雪が綺麗ですね
赤堀ユウスケ
第1話
口から雪を吐いてしまいました。どうしましょう。学校で。授業中に。ついに吐いてしまいましたわ。単純に胃から逆流したそれの比喩ではございません。雪そのものです。ええ、雪といって皆が想像する、あの、雪です。今は夏でありますから、口から出るとすぐに溶けてしまって、私の机や教科書は水浸しです。ああ、どうしましょう。助けてください。
私は今、保健室におります。ひどく青褪めた様子で先生は私を見るのです。ああ、あなた、ひどいわ、とてもひどい。顔が半分凍っているじゃない。どうしたらいいのかしら。何という奇病なの? と、言われましても、私にはわかりません。私のこの症状は、他でもない、姉さんが知っているみたいです。

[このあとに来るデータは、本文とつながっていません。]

Lemma zlen_nonneg {A} (l : list A) : 0 <= zlen l.
Proof. unfold zlen. lia. Qed.

Lemma strlen_no_nul s : Forall (fun c => c <> 0) s -> strlen s = zlen s.
Proof.
  induction 1 as [|c s Hc _ IH]; [reflexivity|].
  cbn [strlen]. rewrite zlen_cons, IH. by destruct (Z.eqb_spec c 0).
Qed.

Lemma strlen_le s : 0 <= strlen s <= zlen s.
Proof.
  induction s as [|c s IH]; [done|].
  cbn [strlen]. rewrite zlen_cons. case_match; lia.
Qed.

Create HintDb cdata discriminated.
Create Rewrite HintDb cdata.
#[export] Hint Rewrite @zlen_nil @zlen_cons @zlen_app : cdata.
#[export] Hint Resolve zlen_nonneg : cdata.

(** ** Positional notation *)

(** [of_digits b l] is the number whose base-[b] digits, most significant first,
    are [l]; [to_digits b n] are the digits of [n] without leading zeros. *)
Definition of_digits (b : Z) (l : list Z) : Z := fold_left (fun acc d => acc * b + d) l 0.

Fixpoint digits_aux (fuel : nat) (b n : Z) (acc : list Z) : list Z :=
  match fuel with
  | O => acc
  | S f => if n <=? 0 then acc else digits_aux f b (n / b) (n mod b :: acc)
  end.

Definition to_digits (b n : Z) : list Z := digits_aux (Z.to_nat (Z.log2 n + 1)) b n [].

Lemma of_digits_acc b l a :
  fold_left (fun acc d => acc * b + d) l a = a * b ^ zlen l + of_digits b l.
Proof.
  unfold of_digits. revert a. induction l as [|d l IH]; intros a; cbn [fold_left].
  - rewrite zlen_nil. lia.
  - rewrite IH, (IH (0 * b + d)), zlen_cons, Z.pow_add_r by auto using zlen_nonneg with lia. lia.
Qed.

Lemma of_digits_app b l1 l2 :
  of_digits b (l1 ++ l2) = of_digits b l1 * b ^ zlen l2 + of_digits b l2.
Proof. unfold of_digits at 1. rewrite fold_left_app, of_digits_acc. reflexivity. Qed.

Lemma of_digits_cons b d l : of_digits b (d :: l) = d * b ^ zlen l + of_digits b l.
Proof. unfold of_digits at 1. cbn [fold_left]. rewrite of_digits_acc. lia. Qed.

Lemma of_digits_bounds b l :
  0 < b -> Forall (fun d => 0 <= d < b) l -> 0 <= of_digits b l < b ^ zlen l.
Proof.
  intros Hb. induction 1 as [|d l Hd _ IH]; [done|].
  rewrite of_digits_cons, zlen_cons, Z.pow_add_r by auto using zlen_nonneg with lia.
  rewrite Z.pow_1_r. nia.
Qed.

Lemma digits_aux_spec fuel b n acc :
  2 <= b -> n < 2 ^ Z.of_nat fuel ->
  digits_aux fuel b n acc = digits_aux fuel b n [] ++ acc.
Proof.
  intros Hb. revert n acc. induction fuel as [|f IH]; intros n acc Hn; [done|].
  cbn [digits_aux]. destruct (Z.leb_spec n 0); [done|].
  assert (n / b < 2 ^ Z.of_nat f).
  { apply Z.div_lt_upper_bound; [lia|].
    rewrite Nat2Z.inj_succ, Z.pow_succ_r in Hn by lia. nia. }
  rewrite IH by done. rewrite (IH _ [n mod b]) by done. by rewrite <- app_assoc.
Qed.

(** The defining equation of [to_digits]. *)
Lemma digits_aux_enough f1 f2 b n acc :
  2 <= b -> n < 2 ^ Z.of_nat f1 -> n < 2 ^ Z.of_nat f2 ->
  digits_aux f1 b n acc = digits_aux f2 b n acc.
Proof.
  intros Hb. revert f2 n acc. induction f1 as [|f1 IH]; intros f2 n acc H1 H2.
  - destruct f2; [done|]. cbn [digits_aux]. by destruct (Z.leb_spec n 0); [|cbn in H1; lia].
  - destruct f2 as [|f2]; cbn [digits_aux].
    + by destruct (Z.leb_spec n 0); [|cbn in H2; lia].
    + destruct (Z.leb_spec n 0); [done|].
      rewrite Nat2Z.inj_succ, Z.pow_succ_r in H1, H2 by lia.
      apply IH; apply Z.div_lt_upper_bound; nia.
Qed.

Lemma log2_fuel n : 0 < n -> n < 2 ^ Z.of_nat (Z.to_nat (Z.log2 n + 1)).
Proof.
  intros. pose proof (Z.log2_nonneg n). rewrite Z2Nat.id by lia.
  pose proof (Z.log2_spec n). lia.
Qed.

Lemma to_digits_step b n :
  2 <= b -> 0 < n -> to_digits b n = to_digits b (n / b) ++ [n mod b].
Proof.
  intros Hb Hn. unfold to_digits. pose proof (log2_fuel n Hn) as Hf.
  set (f := Z.to_nat (Z.log2 n + 1)) in *.
  rewrite (digits_aux_enough f (S f)); [|lia|done|].
  2: { rewrite Nat2Z.inj_succ, Z.pow_succ_r by lia. lia. }
  cbn [digits_aux]. destruct (Z.leb_spec n 0); [lia|].
  assert (0 <= n / b) by (apply Z.div_pos; lia).
  assert (n / b < n) by (apply Z.div_lt; lia).
  rewrite digits_aux_spec by lia. f_equal.
  destruct (decide (n / b = 0)) as [E|].
  - rewrite E. apply digits_aux_enough; [lia|lia|done].
  - apply digits_aux_enough; [lia|lia|apply log2_fuel; lia].
Qed.

Lemma to_digits_nonpos b n : n <= 0 -> to_digits b n = [].
Proof.
  intros. unfold to_digits. destruct (Z.to_nat (Z.log2 n + 1)); [done|].
  cbn [digits_aux]. by destruct (Z.leb_spec n 0); [|lia].
Qed.

(** Induction on the quotients of a number by the base. *)
Lemma digits_ind (P : Z -> Prop) (b : Z) :
  2 <= b -> P 0 -> (forall n, 0 < n -> P (n / b) -> P n) -> forall n, 0 <= n -> P n.
Proof.
  intros Hb H0 Hs. apply Zlt_0_ind. intros n IH Hn. destruct (decide (n = 0)) as [->|]; [done|].
  apply Hs; [lia|]. apply IH. split; [apply Z.div_pos; lia|apply Z.div_lt; lia].
Qed.

Lemma of_to_digits b n : 2 <= b -> 0 <= n -> of_digits b (to_digits b n) = n.
Proof.
  intros Hb. revert n. apply (digits_ind _ b); [done|by rewrite to_digits_nonpos|].
  intros n Hn IH. rewrite to_digits_step by lia.
  rewrite of_digits_app, IH, of_digits_cons, !zlen_cons, zlen_nil.
  change (of_digits b []) with 0. pose proof (Z.div_mod n b). nia.
Qed.

Lemma to_digits_range b n : 2 <= b -> 0 <= n -> Forall (fun d => 0 <= d < b) (to_digits b n).
Proof.
  intros Hb. revert n. apply (digits_ind _ b); [done|by rewrite to_digits_nonpos|].
  intros n Hn IH. rewrite to_digits_step by lia. apply Forall_app; split; [done|].
  constructor; [|done]. apply Z.mod_pos_bound. lia.
Qed.

Lemma to_digits_ne_nil b n : 2 <= b -> 0 < n -> to_digits b n <> [].
Proof. intros. rewrite to_digits_step by lia. by destruct (to_digits b (n / b)). Qed.

(** The leading digit is not zero. *)
Lemma to_digits_hd b n : 2 <= b -> 0 < n -> exists d l, to_digits b n = d :: l /\ 0 < d < b.
Proof.
  intros Hb Hn. assert (Hn' : 0 <= n) by lia. revert n Hn' Hn.
  apply (digits_ind (fun n => 0 < n -> _) b); [done|lia|].
  intros n Hn IH _. rewrite to_digits_step by lia.
  destruct (decide (n / b = 0)) as [E|].
  - rewrite E, to_digits_nonpos by lia. exists (n mod b), []. split; [done|].
    rewrite Z.mod_eq, E by lia. apply Z.div_small_iff in E; lia.
  - destruct IH as (d & l & -> & Hd); [pose proof (Z.div_pos n b); lia|]. by exists d, (l ++ [n mod b]).
Qed.

(** The number of digits is determined by the power of the base above the number. *)
Lemma to_digits_length b n k :
  2 <= b -> 0 <= k -> b ^ k <= n < b ^ (k + 1) -> zlen (to_digits b n) = k + 1.
Proof.
  intros Hb Hk Hn. revert n Hn. pattern k. apply natlike_ind; [| |done]; clear k Hk.
  - intros n Hn. assert (0 < n < b) by lia. rewrite to_digits_step by lia.
    by rewrite Z.div_small, to_digits_nonpos by lia.
  - intros k Hk IH n Hn. rewrite Z.pow_succ_r, <- Z.add_1_r, (Z.add_comm (k + 1)), Z.pow_add_r in Hn by lia.
    pose proof (Z.pow_pos_nonneg b k). rewrite to_digits_step by nia.
    rewrite zlen_app, IH; [unfold zlen; cbn; lia|]. rewrite Z.pow_1_r in Hn. split.
    + apply Z.div_le_lower_bound; lia.
    + apply Z.div_lt_upper_bound; lia.
Qed.

(** ** Printed numbers *)

(** The character of a digit, as [printf] writes it in lower case. *)
Definition digit_char (d : Z) : Z := if d <? 10 then 48 + d else 87 + d.

(** The value of a digit character in the largest base [strtol] knows, 36; 36 for any
    character that is not a digit. *)
Definition digit_val (c : Z) : Z :=
  if isdigit c then c - 48
  else if (97 <=? c) && (c <=? 122) then c - 87
  else if (65 <=? c) && (c <=? 90) then c - 55
  else 36.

もうすぐあなたは冬になってしまうかもしれないから、気をつけなさい。と、言われたことがあります。私は冬になってしまうのかしら、姉さん。お答えになって。とりあえず、ベッドが空いているから、そこで休みなさいと言われました。私は素直に従います。姉さん、助けてください。姉さんなら、どうしてこうなってしまっているのか、わかるのでしょう。
段々と指先が凍てついてまいりました。本当に、指先に氷が纏わりついているようで、ひどく不愉快です。足だって、動くのかしら。私の体はいつまで持つのかしら。お家へ帰れるかしら、姉さん……。姉さん、姉さんと心で呼び続けていると、脇の椅子に姉さんの姿が見えました。幻覚かしら、私もうだめなんだわ。とすると姉さんが口を開きました。
「苦しい?」
私は言いました。
「ええ」
姉さんの表情はよく見えませんでした。
「大丈夫よ。すぐに楽になれる。大丈夫」
「ほんとう?」
「ほんとうよ、ほんとう……。ほんとうにね。私と一緒になるの。だから大丈夫よ」
姉さんは私の頬に手を添えてくれました。あたたかい。このために生きているのだと思いました。姉さんは私の顔を覗き込みました。姉さんの表情はよく見えませんでした。
もうほとんど動かない私の体に覆いかぶさるようにして、姉さんは私にキスをしました。そして、またね、と言いました。私は何の返事も出来やしませんでした。もう私は死んでしまったんだわ。…………
そう思ったのですが、朦朧とした意識の中、どうしてだか私は歩いて、鏡の前におりました。
そして鏡には、他でもない、姉さんが写っておりました。